After multiple investigations and charges of unethical conduct, Governor Roy Cooper is backtracking on his support for a pipeline project that would have brought jobs and economic activity to North Carolina. After it was announced that the Atlantic Coastal Pipeline would no longer proceed, Cooper took the news in stride, even bizarrely suggesting that the loss of jobs and investment in the state was a good thing.
A more likely explanation for Cooper’s attempt at damage control is that he’s hoping to avoid the widespread allegations – backed up by a legislative investigation – that he engaged in an unethical pay-to-play scheme during the pipeline permitting process.
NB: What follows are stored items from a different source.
(** * MurphyEventScraper: a shallow embedding of [murphy_event_scraper.py]

    The script fetches an event listing, walks the parsed HTML tree with
    BeautifulSoup, normalises each timestamp to America/Chicago and writes
    one calendar file per event.  This file embeds the script as Rocq
    functions and proves the properties its specification states.

    What comes from outside the repository is kept apart from the code:
    - the Unicode character tables of the interpreter ([UnicodeDB]);
    - [dateutil.parser.parse] and the tz database behind [pytz] ([DateLib]);
    - the flavour of [os.path] ([Platform]);
    - the network and the disk ([environment]).
    The tree navigation of BeautifulSoup ([find_all], [find], [get_text],
    [select]) is modelled on the parsed tree.  A call that can raise
    returns a [result]; the [try] blocks of the script catch the classes
    they name and let the others through.  Standard output is taken to
    accept what is printed: the calls to [print] do not raise and are left
    out, no property below is about the console. *)

From Stdlib Require Import NArith ZArith String Ascii.
From stdpp Require Import base option list sorting gmap.

Local Open Scope N_scope.
(** X7. No entry is lost and none is made up: over the homes of the result
    the [resorts] lists hold as many entries as there were rows with a home
    id, and there are no more homes than such rows. *)
Theorem resort_map_multiple_counts_rows
  (key : option string) (post : route_request -> exc response)
  (explore : resort_row -> exc (list raw_listing))
  (df : list resort_row) (out : list home) :
  resort_map_multiple key post explore df = inr out ->
  exists rows,
    results_full key post explore df = inr rows
    /\ total_entries out = List.length (filter has_home_id rows)
    /\ (List.length out <= List.length (filter has_home_id rows))%nat.
Proof.
  intros Hrun.
  destruct (resort_map_multiple_inv key post explore df out Hrun)
    as (rows & Hrows & ->).
  exists rows. split; [exact Hrows |].
  pose proof (total_entries_aggregate rows) as Htot.
  split; [exact Htot |]. rewrite <- Htot.
  assert (forall l, (forall h, In h l -> resorts h <> []) ->
                    (List.length l <= total_entries l)%nat) as Hlen.
  { unfold total_entries. induction l as [| h l IH]; intros Hne; [cbn; lia |].
    cbn [map List.length]. rewrite list_sum_cons_eq.
    assert (resorts h <> []) as Hh by (apply Hne; left; reflexivity).
    assert (List.length l <= list_sum (map (fun h0 => List.length (resorts h0)) l))%nat
      by (apply IH; intros h' Hh'; apply Hne; right; exact Hh').
    destruct (resorts h); [congruence | cbn [List.length]; lia]. }
  apply Hlen. intros h Hh Hnil.
  destruct (aggregate_home rows h Hh) as (k & rs & _ & _ & _ & Hres & _).
  apply (f_equal (@List.length _)) in Hres.
  rewrite Hnil, sort_by_length in Hres. discriminate.
Qed.

Lemma resort_map_multiple_counts_rows_witness :
  exists rows,
    results_full Example.api_key Example.post Example.explore
                 [Example.aspen; Example.vail] = inr rows
    /\ total_entries Example.homes_found
       = List.length (filter has_home_id rows).
Proof.
  destruct (resort_map_multiple_counts_rows
              Example.api_key Example.post Example.explore
              [Example.aspen; Example.vail] Example.homes_found)
    as (rows & Hrows & Htot & _).
  - vm_compute. reflexivity.
  - exists rows. split; assumption.
Defined.

(** X8. The nearest resort comes first: the first entry of a home's
    [resorts] carries a driving time equal to the home's
    [min_driving_time], both being unknown when no time is known. *)
Theorem resort_map_multiple_nearest_first
  (key : option string) (post : route_request -> exc response)
  (explore : resort_row -> exc (list raw_listing))
  (df : list resort_row) (out : list home) (h : home) :
  resort_map_multiple key post explore df = inr out ->
  In h out ->
  exists e rest,
    resorts h = e :: rest
    /\ time_eq (entry_driving_time_minutes e) (min_driving_time h).
Proof.
  intros Hrun Hh.
  destruct (resort_map_multiple_inv key post explore df out Hrun)
    as (rows & _ & ->).
  destruct (aggregate_home rows h Hh) as (k & rs & _ & _ & _ & Hres & Hmin).
  assert (StronglySorted (key_le entry_driving_time_minutes) (resorts h)) as Hs
      by (rewrite Hres; apply sort_by_sorted).
  assert (min_of_known (min_driving_time h)
                       (map entry_driving_time_minutes (resorts h))) as Hmin'.
  { eapply min_of_known_same_elements; [| exact Hmin].
    intros t. rewrite Hres, <- entry_times.
    split; apply Permutation_in, Permutation_map;
      [symmetry |]; apply sort_by_perm. }
  destruct (resorts h) as [| e rest] eqn:Hr.
  { apply (f_equal (@List.length _)) in Hres.
    rewrite sort_by_length in Hres. discriminate. }
  exists e, rest. split; [reflexivity |].
  inversion Hs as [| ? ? _ Hall]; subst. rewrite Forall_forall in Hall.
  destruct (min_driving_time h) as [x |]; cbn [min_of_known] in Hmin'.
  - destruct Hmin' as [Hin Hle]. cbn [map] in Hin, Hle.
    destruct Hin as [He | Hin].
    + rewrite He. cbn. apply Qeq_refl.
    + apply in_map_iff in Hin. destruct Hin as (e' & He' & Hin).
      pose proof (Hall e' Hin) as Hee. unfold key_le in Hee.
      rewrite He' in Hee.
      destruct (entry_driving_time_minutes e) as [y |] eqn:Ey;
        cbn [time_le] in Hee; [| contradiction].
      cbn [time_eq]. apply Qle_antisym; [exact Hee |].
      apply Hle. left. reflexivity.
  - rewrite (Hmin' (entry_driving_time_minutes e)) by (left; reflexivity).
    exact I.
Qed.

Lemma resort_map_multiple_nearest_first_witness :
  exists e rest,
    resorts Example.chalet_home = e :: rest
    /\ time_eq (entry_driving_time_minutes e)
               (min_driving_time Example.chalet_home).
Proof.
  apply (resort_map_multiple_nearest_first
           Example.api_key Example.post Example.explore
           [Example.aspen; Example.vail] Example.homes_found).
  - vm_compute. reflexivity.
  - left. reflexivity.
Defined.

End AggregateMore.

(** ** Failures and missing credentials in a run *)

Section RunMore.
Import Dates Routing Aggregate AggregateSpec Search SearchSpec.

Variable key : option string.
Variable post : route_request -> exc response.
Variable explore : resort_row -> exc (list raw_listing).

Lemma collect_raises found pre row rest err :
  (forall r, In r pre -> explore r = inr (found r)) ->
  explore row = inl err ->
  collect explore (pre ++ row :: rest) = inl err.
Proof.
  intros Hpre Hrow. induction pre as [| r pre IH]; cbn [app collect].
  - rewrite Hrow. reflexivity.
  - rewrite (Hpre r (or_introl eq_refl)). cbn [bind].
    rewrite IH by (intros r' Hr'; apply Hpre; right; exact Hr').
    reflexivity.
Qed.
A November 2019 independent investigation found that Cooper had “improperly used the authority and influence of his office” to pressure the pipeline builders to contribute to a fund under his control. Investigators alleged that the Cooper administration approved a permit on the same day that nearly $58 million was deposited into the fund – which many termed as Cooper’s political “slush fund.”
Cooper’s handling of the pipeline even drew a strong rebuke from editorial board of North Carolina’s largest newspaper, The News & Observer, who called for a federal probe to “assess the legality of how the fund was established.”
“Roy Cooper knows that his pay-to-play scheme with the Atlantic Coastal Pipeline is politically toxic, so it’s no surprise he’s trying to spin a major economic loss to muddy the waters.” said RGA Communications Director Amelia Chassé Alcivar. “The Atlantic Coastal Pipeline saga is yet another unfortunate example of Governor Cooper putting his liberal political interests first and the people of North Carolina last.”